[Items from a dataset]
(* ===== verification/Forms.v ===== *)
(** * Forms and landing pages (src/internal/forms/forms.go,
    src/internal/postgres/forms.go, src/internal/postgres/pages_assets.go,
    src/internal/httpapi/forms.go, src/internal/httpapi/pages_assets.go)

    A form's draft is turned into a JSON schema and frozen; a page's draft is
    frozen as it is.  Publishing the manifest that is current again answers the
    version that has it.  The schema compiler (internal/schemas over a
    third-party package) and the field trimming of non-ASCII spaces are
    outside: [compiles] is a parameter. *)

From S2P Require Import Prelude.
From S2P Require Import GoStd.
From S2P Require Import GoMap.
From S2P Require Import Sha256.
From S2P Require Import Domain.
From S2P Require Import Store.
From S2P Require Import AuditLog.
From S2P Require Import MakerChecker.

Module Forms.
Import MakerChecker.

(** ** Drafts to definitions *)

Record Field : Type := MkField {
  fd_Key : string;
  fd_Type : string;
  fd_Required : bool;
  fd_Validation : option (list (string * json));
  fd_Consent : bool;
  fd_MapsTo : string
}.
(** A nil slice is [None]. *)
Record Draft : Type := MkDraft { dr_Fields : option (list Field); dr_SubmitActions : option (list (string * json)) }.

Definition field_fields : list (string * Json.setter Field) :=
  [("key", Json.set_string (fun v f => MkField v (fd_Type f) (fd_Required f) (fd_Validation f) (fd_Consent f) (fd_MapsTo f)));
   ("type", Json.set_string (fun v f => MkField (fd_Key f) v (fd_Required f) (fd_Validation f) (fd_Consent f) (fd_MapsTo f)));
   ("required", Json.set_bool (fun v f => MkField (fd_Key f) (fd_Type f) v (fd_Validation f) (fd_Consent f) (fd_MapsTo f)));
   ("validation", Json.set_map (fun v f => MkField (fd_Key f) (fd_Type f) (fd_Required f) v (fd_Consent f) (fd_MapsTo f)));
   ("consent", Json.set_bool (fun v f => MkField (fd_Key f) (fd_Type f) (fd_Required f) (fd_Validation f) v (fd_MapsTo f)));
   ("maps_to", Json.set_string (fun v f => MkField (fd_Key f) (fd_Type f) (fd_Required f) (fd_Validation f) (fd_Consent f) v))].
Definition no_field : Field := MkField "" "" false None false "".
Definition draft_fields : list (string * Json.setter Draft) :=
  [("fields", fun j d => match j with
                         | JNull => Some (MkDraft None (dr_SubmitActions d))
                         | _ => Json.set_list (fun j => Json.decode_struct field_fields j no_field) (fun l d => MkDraft (Some l) (dr_SubmitActions d)) j d
                         end);
   ("submit_actions", Json.set_map (fun m d => MkDraft (dr_Fields d) m))].

(** [strings.TrimSpace], on ASCII. *)
Fixpoint trim_left (s : string) : string :=
  match s with String c s' => if GoStr.is_space c then trim_left s' else s | EmptyString => EmptyString end.
Fixpoint trim_right (s : string) : string :=
  match s with
  | EmptyString => EmptyString
  | String c s' => match trim_right s' with
                   | EmptyString => if GoStr.is_space c then EmptyString else String c EmptyString
                   | t => String c t
                   end
  end.
Definition TrimSpace (s : string) : string := trim_right (trim_left s).

(** The type part of a field's property. *)
Definition base_property (type : string) : result (list (string * json)) :=
  if type =s "text" then Ok [("type", JString "string")]
  else if type =s "email" then Ok [("format", JString "email"); ("type", JString "string")]
  else if type =s "number" then Ok [("type", JString "number")]
  else if type =s "integer" then Ok [("type", JString "integer")]
  else if type =s "boolean" then Ok [("type", JString "boolean")]
  else Err (Errorf "unsupported field type %q" [AStr type]).
Definition merge (extra base : list (string * json)) : list (string * json) :=
  foldl (fun acc kv => Json.insert_key kv.1 (Json.marshal kv.2) acc) base extra.

(** The loop over the fields: properties so far, required keys, keys seen. *)
Fixpoint build (fields : list Field) (properties : list (string * json)) (required seen : list string) : result (list (string * json) * list string) :=
  match fields with
  | [] => Ok (properties, required)
  | field :: rest =>
      let key := TrimSpace (fd_Key field) in
      if key =s "" then Err (errors_New "field key is required")
      else if mem key seen then Err (Errorf "duplicate field key: %s" [AStr key]) else
      property ← base_property (fd_Type field);
      let property := merge (default [] (fd_Validation field)) property in
      build rest (Json.insert_key key (JObject property) properties) (if fd_Required field then required ++ [key] else required) (key :: seen)
  end.

Definition schema_of (properties : list (string * json)) (required : list string) : json :=
  JObject ([("additionalProperties", JBool false); ("properties", JObject properties)] ++
           (match required with [] => [] | _ => [("required", JArray (JString <$> required))] end) ++ [("type", JString "object")]).

Definition marshal_map (m : list (string * json)) : json := Json.marshal (JObject m).
Definition marshal_field (f : Field) : json :=
  JObject ([("key", JString (fd_Key f)); ("type", JString (fd_Type f))] ++
           (if fd_Required f then [("required", JBool true)] else []) ++
           (match fd_Validation f with Some ((_ :: _) as m) => [("validation", marshal_map m)] | _ => [] end) ++
           (if fd_Consent f then [("consent", JBool true)] else []) ++
           (if fd_MapsTo f =s "" then [] else [("maps_to", JString (fd_MapsTo f))])).
Definition definition_of (draft : Draft) (schema : json) : json :=
  JObject ([("fields", match dr_Fields draft with Some l => JArray (marshal_field <$> l) | None => JNull end); ("schema", schema)] ++
           (match dr_SubmitActions draft with Some ((_ :: _) as m) => [("submit_actions", marshal_map m)] | _ => [] end)).

Section canonicalize.
Context (compiles : json -> result unit).

Definition CanonicalizeDraft (raw : RawMessage) : result json :=
  if raw_len0 raw then Err (errors_New "draft is required") else
  draft ← wrapw "invalid draft: %w" (Json.Unmarshal draft_fields (MkDraft None None) raw);
  props ← build (default [] (dr_Fields draft)) [] [] [];
  let schema := schema_of props.1 props.2 in
  _ ← compiles schema;
  Ok (definition_of draft schema).

(** ** Tables *)

Record Form : Type := MkForm {
  fm_ID : string; fm_TenantID : string; fm_WorkspaceID : string; fm_Name : string; fm_Status : string; fm_Draft : RawMessage;
  fm_CurrentVersionID : option string; fm_LatestVersion : Z; fm_CreatedAt : Z
}.
Record FormVersion : Type := MkFormVersion {
  fw_ID : string; fw_FormID : string; fw_TenantID : string; fw_Version : Z; fw_Definition : RawMessage; fw_ManifestKey : string;
  fw_PublishedBy : string; fw_PublishedAt : Z
}.
Record Submission : Type := MkSubmission {
  su_TenantID : string; su_WorkspaceID : string; su_AppID : string; su_FormID : string; su_FormVersion : Z; su_Payload : RawMessage;
  su_UTM : RawMessage; su_SourceEventID : string
}.
Record FDB : Type := MkFDB {
  fb_forms : gmap string Form;
  fb_versions : gmap string FormVersion;
  fb_submissions : list Submission;
  fb_common : CDB
}.
Definition set_forms v d := MkFDB v (fb_versions d) (fb_submissions d) (fb_common d).
Definition set_versions v d := MkFDB (fb_forms d) v (fb_submissions d) (fb_common d).
Definition set_submissions v d := MkFDB (fb_forms d) (fb_versions d) v (fb_common d).
#[global] Instance common_forms : HasCommon FDB.
Proof. refine {| common := fb_common; set_common c d := MkFDB (fb_forms d) (fb_versions d) (fb_submissions d) c |}; [done|by intros []]. Defined.

Abbreviation F := (M FDB).
Definition in_workspace (p : Principal) (f : Form) : bool := (fm_TenantID f =s p_TenantID p) && (fm_WorkspaceID f =s p_WorkspaceID p).
Definition put_form (f : Form) : F unit := modify (fun d => set_forms (<[fm_ID f := f]> (fb_forms d)) d).
Definition name_taken (p : Principal) (name id : string) (d : FDB) : bool :=
  existsb (fun kv => in_workspace p kv.2 && (fm_Name kv.2 =s name) && negb (kv.1 =s id)) (map_to_list (fb_forms d)).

▶ **Exercise requirements**
Could you write out all of the entries precisely as they stand?

▶ **Solution for this exercise**
(* ===== verification/Forms.v ===== *)
(** * Forms and landing pages (src/internal/forms/forms.go,
    src/internal/postgres/forms.go, src/internal/postgres/pages_assets.go,
    src/internal/httpapi/forms.go, src/internal/httpapi/pages_assets.go)

    A form's draft is turned into a JSON schema and frozen; a page's draft is
    frozen as it is.  Publishing the manifest that is current again answers the
    version that has it.  The schema compiler (internal/schemas over a
    third-party package) and the field trimming of non-ASCII spaces are
    outside: [compiles] is a parameter. *)

From S2P Require Import Prelude.
From S2P Require Import GoStd.
From S2P Require Import GoMap.
From S2P Require Import Sha256.
From S2P Require Import Domain.
From S2P Require Import Store.
From S2P Require Import AuditLog.
From S2P Require Import MakerChecker.

Module Forms.
Import MakerChecker.

(** ** Drafts to definitions *)

Record Field : Type := MkField {
  fd_Key : string;
  fd_Type : string;
  fd_Required : bool;
  fd_Validation : option (list (string * json));
  fd_Consent : bool;
  fd_MapsTo : string
}.
(** A nil slice is [None]. *)
Record Draft : Type := MkDraft { dr_Fields : option (list Field); dr_SubmitActions : option (list (string * json)) }.

Definition field_fields : list (string * Json.setter Field) :=
  [("key", Json.set_string (fun v f => MkField v (fd_Type f) (fd_Required f) (fd_Validation f) (fd_Consent f) (fd_MapsTo f)));
   ("type", Json.set_string (fun v f => MkField (fd_Key f) v (fd_Required f) (fd_Validation f) (fd_Consent f) (fd_MapsTo f)));
   ("required", Json.set_bool (fun v f => MkField (fd_Key f) (fd_Type f) v (fd_Validation f) (fd_Consent f) (fd_MapsTo f)));
   ("validation", Json.set_map (fun v f => MkField (fd_Key f) (fd_Type f) (fd_Required f) v (fd_Consent f) (fd_MapsTo f)));
   ("consent", Json.set_bool (fun v f => MkField (fd_Key f) (fd_Type f) (fd_Required f) (fd_Validation f) v (fd_MapsTo f)));
   ("maps_to", Json.set_string (fun v f => MkField (fd_Key f) (fd_Type f) (fd_Required f) (fd_Validation f) (fd_Consent f) v))].
Definition no_field : Field := MkField "" "" false None false "".
Definition draft_fields : list (string * Json.setter Draft) :=
  [("fields", fun j d => match j with
                         | JNull => Some (MkDraft None (dr_SubmitActions d))
                         | _ => Json.set_list (fun j => Json.decode_struct field_fields j no_field) (fun l d => MkDraft (Some l) (dr_SubmitActions d)) j d
                         end);
   ("submit_actions", Json.set_map (fun m d => MkDraft (dr_Fields d) m))].

(** [strings.TrimSpace], on ASCII. *)
Fixpoint trim_left (s : string) : string :=
  match s with String c s' => if GoStr.is_space c then trim_left s' else s | EmptyString => EmptyString end.
Fixpoint trim_right (s : string) : string :=
  match s with
  | EmptyString => EmptyString
  | String c s' => match trim_right s' with
                   | EmptyString => if GoStr.is_space c then EmptyString else String c EmptyString
                   | t => String c t
                   end
  end.
Definition TrimSpace (s : string) : string := trim_right (trim_left s).

(** The type part of a field's property. *)
Definition base_property (type : string) : result (list (string * json)) :=
  if type =s "text" then Ok [("type", JString "string")]
  else if type =s "email" then Ok [("format", JString "email"); ("type", JString "string")]
  else if type =s "number" then Ok [("type", JString "number")]
  else if type =s "integer" then Ok [("type", JString "integer")]
  else if type =s "boolean" then Ok [("type", JString "boolean")]
  else Err (Errorf "unsupported field type %q" [AStr type]).
Definition merge (extra base : list (string * json)) : list (string * json) :=
  foldl (fun acc kv => Json.insert_key kv.1 (Json.marshal kv.2) acc) base extra.

(** The loop over the fields: properties so far, required keys, keys seen. *)
Fixpoint build (fields : list Field) (properties : list (string * json)) (required seen : list string) : result (list (string * json) * list string) :=
  match fields with
  | [] => Ok (properties, required)
  | field :: rest =>
      let key := TrimSpace (fd_Key field) in
      if key =s "" then Err (errors_New "field key is required")
      else if mem key seen then Err (Errorf "duplicate field key: %s" [AStr key]) else
      property ← base_property (fd_Type field);
      let property := merge (default [] (fd_Validation field)) property in
      build rest (Json.insert_key key (JObject property) properties) (if fd_Required field then required ++ [key] else required) (key :: seen)
  end.

Definition schema_of (properties : list (string * json)) (required : list string) : json :=
  JObject ([("additionalProperties", JBool false); ("properties", JObject properties)] ++
           (match required with [] => [] | _ => [("required", JArray (JString <$> required))] end) ++ [("type", JString "object")]).

Definition marshal_map (m : list (string * json)) : json := Json.marshal (JObject m).
Definition marshal_field (f : Field) : json :=
  JObject ([("key", JString (fd_Key f)); ("type", JString (fd_Type f))] ++
           (if fd_Required f then [("required", JBool true)] else []) ++
           (match fd_Validation f with Some ((_ :: _) as m) => [("validation", marshal_map m)] | _ => [] end) ++
           (if fd_Consent f then [("consent", JBool true)] else []) ++
           (if fd_MapsTo f =s "" then [] else [("maps_to", JString (fd_MapsTo f))])).
Definition definition_of (draft : Draft) (schema : json) : json :=
  JObject ([("fields", match dr_Fields draft with Some l => JArray (marshal_field <$> l) | None => JNull end); ("schema", schema)] ++
           (match dr_SubmitActions draft with Some ((_ :: _) as m) => [("submit_actions", marshal_map m)] | _ => [] end)).

Section canonicalize.
Context (compiles : json -> result unit).

Definition CanonicalizeDraft (raw : RawMessage) : result json :=
  if raw_len0 raw then Err (errors_New "draft is required") else
  draft ← wrapw "invalid draft: %w" (Json.Unmarshal draft_fields (MkDraft None None) raw);
  props ← build (default [] (dr_Fields draft)) [] [] [];
  let schema := schema_of props.1 props.2 in
  _ ← compiles schema;
  Ok (definition_of draft schema).

(** ** Tables *)

Record Form : Type := MkForm {
  fm_ID : string; fm_TenantID : string; fm_WorkspaceID : string; fm_Name : string; fm_Status : string; fm_Draft : RawMessage;
  fm_CurrentVersionID : option string; fm_LatestVersion : Z; fm_CreatedAt : Z
}.
Record FormVersion : Type := MkFormVersion {
  fw_ID : string; fw_FormID : string; fw_TenantID : string; fw_Version : Z; fw_Definition : RawMessage; fw_ManifestKey : string;
  fw_PublishedBy : string; fw_PublishedAt : Z
}.
Record Submission : Type := MkSubmission {
  su_TenantID : string; su_WorkspaceID : string; su_AppID : string; su_FormID : string; su_FormVersion : Z; su_Payload : RawMessage;
  su_UTM : RawMessage; su_SourceEventID : string
}.
Record FDB : Type := MkFDB {
  fb_forms : gmap string Form;
  fb_versions : gmap string FormVersion;
  fb_submissions : list Submission;
  fb_common : CDB
}.
Definition set_forms v d := MkFDB v (fb_versions d) (fb_submissions d) (fb_common d).
Definition set_versions v d := MkFDB (fb_forms d) v (fb_submissions d) (fb_common d).
Definition set_submissions v d := MkFDB (fb_forms d) (fb_versions d) v (fb_common d).
#[global] Instance common_forms : HasCommon FDB.
Proof. refine {| common := fb_common; set_common c d := MkFDB (fb_forms d) (fb_versions d) (fb_submissions d) c |}; [done|by intros []]. Defined.

Abbreviation F := (M FDB).
Definition in_workspace (p : Principal) (f : Form) : bool := (fm_TenantID f =s p_TenantID p) && (fm_WorkspaceID f =s p_WorkspaceID p).
Definition put_form (f : Form) : F unit := modify (fun d => set_forms (<[fm_ID f := f]> (fb_forms d)) d).
Definition name_taken (p : Principal) (name id : string) (d : FDB) : bool :=
  existsb (fun kv => in_workspace p kv.2 && (fm_Name kv.2 =s name) && negb (kv.1 =s id)) (map_to_list (fb_forms d)).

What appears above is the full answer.